効果の変化を感じたときは、いつ頃からどのような症状があるかを整理して診察時に医師へ伝えることが大切です。
生活習慣の変化や新たなストレスが影響している場合もあるため、背景も含めて相談するとよいでしょう。
長期服用しても問題はありませんか?
デエビゴはGABA系に作用しないオレキシン受容体拮抗薬であり、ベンゾジアゼピン系と比べて身体的依存のリスクは低いとされています。
急な中止で重篤な離脱症状が起きたという報告は少ないものの、長期服用の安全性については引き続き個別の経過観察が必要です。
服用を続けるかどうかは、症状の改善状況を踏まえて定期的に医師と確認することが望まれます。
他の不眠症治療薬とどう違いますか?
不眠症の治療薬は、作用する経路によって大きく異なります。
デエビゴは覚醒を抑えるアプローチをとるのに対し、ベンゾジアゼピン系・Z薬は脳全体の活動を抑制する仕組みで働きます。
ラメルテオンは体内時計への働きかけを主体とし、即効性よりもリズムの調整を目的とします。
どのタイプが合うかは不眠の種類や生活習慣、他の疾患の有無によって異なるため、医師との相談のうえで判断されます。
デエビゴ10mgが効かないなら医師に相談を

デエビゴ10mgを服用しても効果を感じにくい場合、次の診察を待たず早めに相談することが大切です。
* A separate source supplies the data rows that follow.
(* ===== verification/InventoryRanges.v ===== *)
(** * Retired ordinals as maximal ranges

    [game/encounter/inventory-ranges.ts]: the table of the ordinals an owner's
    inventory has retired without an item, kept as maximal disjoint runs.  The
    table is the list of its rows; the SQL statements are functions on it.  A
    call that throws leaves the table as it was, because it runs inside the
    caller's transaction. *)
From S2P Require Import Prelude Json Contracts Kernel Utf8 CryptoBackend EncounterWire.
Set Default Goal Selector "!".

Record RangeRow := mkRange {
  range_unit : jsstr;
  range_owner : jsstr;
  first : Z;
  last : Z;
}.
#[export] Instance RangeRow_eq_dec : EqDecision RangeRow.
Proof. solve_decision. Defined.
Abbreviation RangeTable := (list RangeRow).

(** ** Statements *)

Definition in_scope (unit owner : jsstr) (r : RangeRow) : bool :=
  str_eqb (range_unit r) unit && str_eqb (range_owner r) owner.
Definition select (unit owner : jsstr) (p : Z -> bool) (t : RangeTable) : RangeTable :=
  List.filter (fun r => in_scope unit owner r && p (first r)) t.

(** [ORDER BY first DESC LIMIT 1]. *)
Fixpoint highest (rows : RangeTable) : option RangeRow :=
  match rows with
  | [] => None
  | r :: rows' =>
      match highest rows' with
      | Some s => Some (if first r <? first s then s else r)
      | None => Some r
      end
  end.

Definition delete_first (unit owner : jsstr) (at_first : Z) (t : RangeTable) : RangeTable :=
  List.filter (fun r => negb (in_scope unit owner r && (first r =? at_first))) t.

(** [INSERT], refused by [PRIMARY KEY(unit, owner, first)] and by
    [UNIQUE(unit, owner, last)]. *)
Definition insert_range (row : RangeRow) (t : RangeTable) : throws RangeTable :=
  throw_if (existsb (fun r => in_scope (range_unit row) (range_owner row) r &&
                              ((first r =? first row) || (last r =? last row))) t)
    (js "UNIQUE constraint failed") $
  inr (row :: t).

(** ** The class *)

Definition parse (row : option RangeRow) : throws (option RangeRow) :=
  match row with
  | None => inr None
  | Some r =>
      throw_if (negb (isTime (first r)) || (first r <? 1) || negb (isTime (last r)) ||
                (last r <? first r)) (js "invalid inventory empty range") $
      inr (Some r)
  end.
(** ** Framing *)

(** Every piece of the code, whatever store it is started in, changes the store
    within [G]. *)
Section Within.
Context (G : W -> W -> Prop).

Fixpoint step_within {A} (s : step A) : Prop :=
  match s with
  | Finished _ => True
  | Suspended k => forall w, G w (fst (k w)) /\ step_within (snd (k w))
  end.
Definition within {A} (m : async A) : Prop := forall w, G w (fst (m w)) /\ step_within (snd (m w)).

Context {G_preorder : PreOrder G}.

Lemma within_step_bind {A B} (s : step A) (f : A -> async B) :
  step_within s -> (forall a, within (f a)) -> within (step_bind s f).
Proof.
  intros Hs Hf. induction s as [[e|a]|k IH] using step_ind'; cbn [step_bind step_within] in *.
  - intros w. split; [reflexivity|done].
  - apply Hf.
  - intros w. split; [reflexivity|]. cbn [snd step_within]. intros w'. specialize (IH w').
    destruct (Hs w') as [Hg Hk]. destruct (k w') as [w2 s2]. cbn [fst snd] in *.
    destruct (IH Hk w2) as [Hg2 Hs2]. split; [by etrans|done].
Qed.
Lemma within_bind {A B} (m : async A) (f : A -> async B) :
  within m -> (forall a, within (f a)) -> within (abind m f).
Proof.
  intros Hm Hf w. destruct (Hm w) as [Hg Hs]. unfold abind. destruct (m w) as [w1 s1]. cbn [fst snd] in *.
  destruct (within_step_bind s1 f Hs Hf w1) as [Hg2 Hs2]. split; [by etrans|done].
Qed.
Lemma within_ret {A} (a : A) : within (aret a).
Proof. intros w. split; [reflexivity|done]. Qed.
Lemma within_throw {A} e : within (@athrow A e).
Proof. intros w. split; [reflexivity|done]. Qed.
Lemma within_throws {A} (r : throws A) : within (of_throws r).
Proof. intros w. split; [reflexivity|done]. Qed.
Lemma within_read {A} (f : W -> A) : within (read_store f).
Proof. intros w. split; [reflexivity|done]. Qed.
Lemma within_await {A} (r : throws A) : within (await r).
Proof. intros w. split; [reflexivity|]. cbn. intros w'. split; [reflexivity|done]. Qed.
Lemma within_refuse {A} c e (k : async A) : within k -> within (refuse_if c e k).
Proof. intros Hk. destruct c; [apply within_throw|done]. Qed.
Lemma within_asserted {A} (x : option A) : within (asserted x).
Proof. destruct x; [apply within_ret|apply within_throw]. Qed.
Lemma within_retrying {A} n (body : async (option A)) e : within body -> within (retrying n body e).
Proof.
  intros Hb. induction n as [|n IH]; cbn [retrying]; [apply within_throw|].
  apply within_bind; [done|]. intros [a|]; [apply within_ret|done].
Qed.
End Within.

(** What a component guarantees about its own tables, and what its code leaves
    alone, together: the invariant and the relation of another component. *)
Lemma spec_frame {A} (I1 I2 : W -> Prop) (R1 R2 G : W -> W -> Prop) (m : async A) w
    (Q : throws A -> W -> Prop) :
  (forall w w', I2 w -> G w w' -> I2 w' /\ R2 w w') -> within G m ->
  I2 w -> spec I1 R1 m w Q ->
  spec (fun w => I1 w /\ I2 w) (fun w w' => R1 w w' /\ R2 w w') m w Q.
Proof.
  intros HG Hm H2 (Hi & Hr & Hs). destruct (Hm w) as [Hg Hw]. destruct (HG _ _ H2 Hg) as [H2' Hr2].
  split; [done|]. split; [done|]. clear Hi Hr Hm Hg Hr2 H2.
  generalize dependent (fst (m w)). generalize dependent (snd (m w)). intros s.
  induction s as [r|k IH] using step_ind'; intros Hw w1 Hs H2; cbn [settles step_within] in *; [done|].
  intros w' [Hi1 Hi2] [Hr1 _]. destruct (Hs w' Hi1 Hr1) as (Hi & Hr & Hs').
  destruct (Hw w') as [Hg Hk]. destruct (HG _ _ Hi2 Hg) as [Hi2' Hr2']. split_and!; [done..|].
  by apply IH.
Qed.

(** Invariants and relations may be restated. *)
Lemma spec_iff {A} (I1 I2 : W -> Prop) (R1 R2 : W -> W -> Prop) (m : async A) w (Q : throws A -> W -> Prop) :
  (forall w, I1 w <-> I2 w) -> (forall w w', R1 w w' <-> R2 w w') -> spec I1 R1 m w Q -> spec I2 R2 m w Q.
Proof.
  intros HI HR (Hi & Hr & Hs). split; [by apply HI|]. split; [by apply HR|]. clear Hi Hr.
  generalize dependent (fst (m w)). generalize (snd (m w)). intros s.
  induction s as [r|k IH] using step_ind'; intros w1 Hs; cbn [settles] in *; [done|].
  intros w' Hi Hr. destruct (Hs w') as (Hi' & Hr' & Hs'); [by apply HI|by apply HR|].
  split; [by apply HI|]. split; [by apply HR|]. by apply IH.
Qed.

(** ** Many requests *)

Section Pool.
Context {Req Resp : Type} (serve : Req -> async Resp) (host : W -> W -> Prop).

(** The store and the requests that have arrived, each with what is left of
    its handler. *)
Record pool := mkPool { store : W; threads : list (Req * step Resp) }.

Inductive pool_step : pool -> pool -> Prop :=
| arrives w ts req :
    pool_step (mkPool w ts) (mkPool (fst (serve req w)) (ts ++ [(req, snd (serve req w))]))
| resumes w ts i req k :
    ts !! i = Some (req, Suspended k) ->
    pool_step (mkPool w ts) (mkPool (fst (k w)) (<[i := (req, snd (k w))]> ts))
| outside w ts w' :
    host w w' -> pool_step (mkPool w ts) (mkPool w' ts).
Abbreviation pool_steps := (rtc pool_step).
Lemma store_spec b st : archive_ok st -> admissible b ->
  yields (store options b) st holds_evidence.
Proof.
  intros Hok [Hab Hlen]. unfold store.
  apply yields_throws; [exact _|done|]. intros text Et.
  apply yields_throws; [exact _|done|]. intros bundle Eb.
  destruct (bundle_restored b text Hab Et) as [Eb' _]. assert (bundle = b) as -> by congruence. clear Eb.
  apply yields_refuse; [exact _|done|]. intros Hg. apply yields_read; [exact _|done|]. intros m _.
  apply yields_refuse; [exact _|done|]. intros _.
  apply yields_await; [exact _|done|]. intros digest st1 Hok1 R1 Hd.
  apply yields_read; [exact _|done|]. intros [old|] Er.
  { apply yields_of_throws; [exact _|done|]. intros c Hc. by apply (retry_ok st1 (ticketId (b_ticket b)) old digest). }
  apply yields_await; [exact _|done|]. intros valid st2 Hok2 R2 Hv.
  apply yields_refuse; [exact _|done|]. intros [Hval%negb_false_iff Hbind%negb_false_iff]%orb_false_iff. subst valid.
  apply yields_await; [exact _|done|]. intros inputs st3 Hok3 R3 Hlog.
  apply yields_now; [exact _|exact archive_ledger|done|]. intros at_ st4 Hok4 R4.
  apply yields_refuse; [exact _|done|]. intros [Hat%negb_false_iff _]%orb_false_iff.
  apply yields_await; [exact _|done|]. intros cid st5 Hok5 R5 Hcid.
  apply yields_await; [exact _|done|]. intros signature st6 Hok6 R6 Hsig.
  apply yields_transaction; [exact archive_ledger|done|]. intros st' c Hins.
  assert (Hev : evidence_ok (mkCustody (custodyStatement options b text digest at_) cid signature) text)
    by (exists b, digest, at_, inputs; split_and!; done).
  exact (insertObject_ok st6 st' _ _ _ _ _ _ c Hok6 Hev eq_refl eq_refl Hins).
Qed.

Lemma release_spec r st : archive_ok st -> yields (release options r) st (fun _ _ => True).
Proof.
  intros Hok. unfold release. apply yields_refuse; [exact _|done|].
  intros [[Hv%negb_false_iff Hk%negb_false_iff]%orb_false_iff _]%orb_false_iff.
  apply Z.eqb_eq in Hv. apply str_eqb_eq in Hk.
  apply yields_await; [exact _|done|]. intros rid st1 Hok1 R1 Hid.
  apply yields_refuse; [exact _|done|]. intros Ei. apply negb_false_iff, str_eqb_eq in Ei. subst rid.
  apply yields_await; [exact _|done|]. intros valid st2 Hok2 R2 Hs.
  apply yields_refuse; [exact _|done|]. intros Hval. apply negb_false_iff in Hval. subst valid.
  apply yields_transaction; [exact archive_ledger|done|]. intros st' c Hr.
  destruct (release_ok st2 st' r c) as [? ?]; done.
Qed.
End Invariant.
(* ===== verification/Generations.v ===== *)
(** * Generations and recovery

    [game/encounter/generation-store.ts]: [SqliteEncounterGenerations], which
    closes a unit's generation once all of its tickets are terminal, released
    and unheld, turns their rows into origins and advances the fence in one
    transaction.  [game/encounter/recovery-store.ts]: [SqliteEncounterRecovery],
    with which an owner gives up a forfeited ticket that holds no asset.

    The archive, where there is one, is the archive of the same database.  The
    guards are those of [encounter_generation.mbt] and [encounter_recovery.mbt],
    which the code imports. *)
From stdpp Require Import gmap sorting.
From S2P Require Import Prelude Json Contracts Kernel Utf8 CryptoBackend EncounterWire EncounterHttp.
From S2P Require Import EncounterBundle InventoryCheckpoint InventoryRanges Async EncounterLedger EncounterStore ArchiveStore.
Set Default Goal Selector "!".

(** ** Guards *)

Definition encounter_generation_roll_allowed
    (expected_matches can_advance all_terminal_retired all_archive_released : bool) : bool :=
  expected_matches && can_advance && all_terminal_retired && all_archive_released.
Definition encounter_recovery_release_allowed
    (is_forfeited retention_released hold_clear without_assets : bool) : bool :=
  is_forfeited && retention_released && hold_clear && without_assets.
Definition encounter_recovery_forget_allowed
    (is_forfeited retention_released hold_clear without_assets owner_released old_generation : bool) : bool :=
  encounter_recovery_release_allowed is_forfeited retention_released hold_clear without_assets &&
  owner_released && old_generation.

(** ** Order of texts *)

(** [ORDER BY id]: the order of the UTF-8 bytes. *)
Fixpoint bytes_leb (a b : list N) : bool :=
  match a, b with
  | [], _ => true
  | _ :: _, [] => false
  | x :: a', y :: b' => (x <? y)%N || ((x =? y)%N && bytes_leb a' b')
  end.
Definition text_le (a b : jsstr) : Prop := bytes_leb (utf8_encode a) (utf8_encode b) = true.
#[export] Instance text_le_dec : RelDecision text_le.
Proof. intros a b. unfold text_le. apply _. Defined.
Definition id_le {A} (a b : jsstr * A) : Prop := text_le (fst a) (fst b).
#[export] Instance id_le_dec {A} : RelDecision (@id_le A).
Proof. intros a b. unfold id_le. apply _. Defined.

Definition row_generation (r : EncounterLedgerRow) : Z := default 0 (generation (t_authorization (ticket r))).
Definition is_member (id : jsstr) (st : Store) : bool :=
  existsb (fun km => str_eqb (m_ticketId (snd km)) id) (map_to_list (inventory_members st)).

Section Generations.
Context `{JsHost} (signer : AsyncAuditSigner) (backend : AuditCryptoBackend) (archived : bool).

(** ** The fence *)

Definition archive_minimum (unit : jsstr) (st : Store) : throws Z :=
  if archived then minimumGeneration unit st else inr 0.
Definition has_origin (unit : jsstr) (st : Store) : bool :=
  existsb (fun ke => str_eqb (row_unit (data (snd ke))) unit) (map_to_list (encounter_origins (ledger st))).

Definition current (unit : jsstr) (st : Store) : throws Z :=
  let floor := default 0 (generation_floors st !! unit) in
  throw_if (negb (isTime floor)) (js "invalid generation fence") $
  match encounter_generations st !! unit with
  | None =>
      throw_if (0 <? floor) (js "missing generation fence for retained origins") $
      let! minimum := archive_minimum unit st in
      throw_if ((0 <? minimum) || has_origin unit st)
        (js "missing generation fence for retained origins") $
      inr 0
  | Some row =>
      let generation := gr_generation row in
      throw_if (negb (isTime generation)) (js "invalid generation fence") $
      throw_if (negb (generation =? floor)) (js "generation fence changed") $
      let! _ := (if archived then
                   let! minimum := minimumGeneration unit st in
                   throw_if (negb (minimum =? generation)) (js "archive generation fence changed") $ inr I
                 else inr I) in
      match gr_seal row with
      | Some seal =>
          let s := seal_statement seal in
          throw_if (negb (nextGeneration s =? generation) || negb (str_eqb (gs_unit s) unit) ||
                    negb (str_eqb (gs_authorityKey s) (as_publicKey signer)))
            (js "generation seal scope changed") $ inr generation
      | None => throw_if (negb (generation =? 0)) (js "missing generation seal") $ inr generation
      end
  end.
Definition retire_transaction (unit owner : jsstr) (command : InventoryCompaction) (digest : jsstr)
    (old : InventoryCheckpoint) (initial : list (EncounterLedgerRow * Z)) (cp : InventoryCheckpoint)
    : tx InventoryCheckpoint :=
  let expected := expectedCheckpointId command in
  let^ now := tread (head unit owner) in
  match retired_before now expected digest with
  | Some c => tret c
  | None =>
      tguard (negb (bool_decide (head_id now = expected))) (js "inventory head changed") $
      let^ fresh := sources unit owner old (ticketIds command) in
      tguard (negb (str_eqb (sources_text fresh) (sources_text initial))) (js "empty retirement source changed") $
      let^ _ := titer (retire_member unit owner) fresh in
      let^ _ := twrite (update_head unit owner cp) in
      let^ _ := write_fault in
      tret cp
  end.

Definition zeros (n : nat) : jsstr := repeat 48%N n.
Definition retireEmpty (unit owner : jsstr) (command : InventoryCompaction) : async Store InventoryCheckpoint :=
  let expected := expectedCheckpointId command in
  refuse_if (negb (compaction_ok command) || negb (bool_decide (is_Some expected))) (js "invalid empty retirement") $
  let* digest := await (inventoryRetirementDigest backend (ticketIds command)) in
  let* found := sync (tread (head unit owner)) in
  match retired_before found expected digest with
  | Some c => aret c
  | None =>
      match found with
      | None => athrow (js "inventory head changed")
      | Some old =>
          refuse_if (negb (bool_decide (Some (checkpointId old) = expected))) (js "inventory head changed") $
          let* _ := await (inr I) in
          let* initial := sync (sources unit owner old (ticketIds command)) in
          let* root := await (inventoryNextRoot backend (Some old) digest retire_empty) in
          let* createdAt := sync tnow in
          let s := retire_statement old (Z.of_nat (length (ticketIds command))) digest root createdAt in
          refuse_if (negb (validInventoryCheckpoint (checkpoint_object (mkInventoryCheckpoint s (zeros 64) (zeros 128)))))
            (js "invalid retirement checkpoint") $
          let* id := await (hash backend (inventoryCheckpointFrame s)) in
          let* signature := await (as_signDigest signer id) in
          transaction (retire_transaction unit owner command digest old initial (mkInventoryCheckpoint s id signature))
      end
  end.
End Inventory.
薬の変更や治療方針の見直しは医師が判断するものであり、自己判断での中止や増量は避けてください。
- 服用開始から2〜4週間経過しても入眠・中途覚醒が改善しない
- 以前は効いていたが、最近効果が薄れてきた
- 翌日の強い眠気・倦怠感が続いている
- 気分の落ち込みや強い不安など、睡眠以外の症状も伴っている
- 他の薬との飲み合わせが気になる
不眠症の治療は、薬だけで完結するものではありません。
生活習慣の改善と薬物療法の組み合わせが基本とされており、効果が出にくいと感じているときこそ、治療全体を見直す機会になります。
受診時には「いつから」「どのような眠れなさか」「生活の変化はあったか」を整理して伝えると、医師の判断材料になります。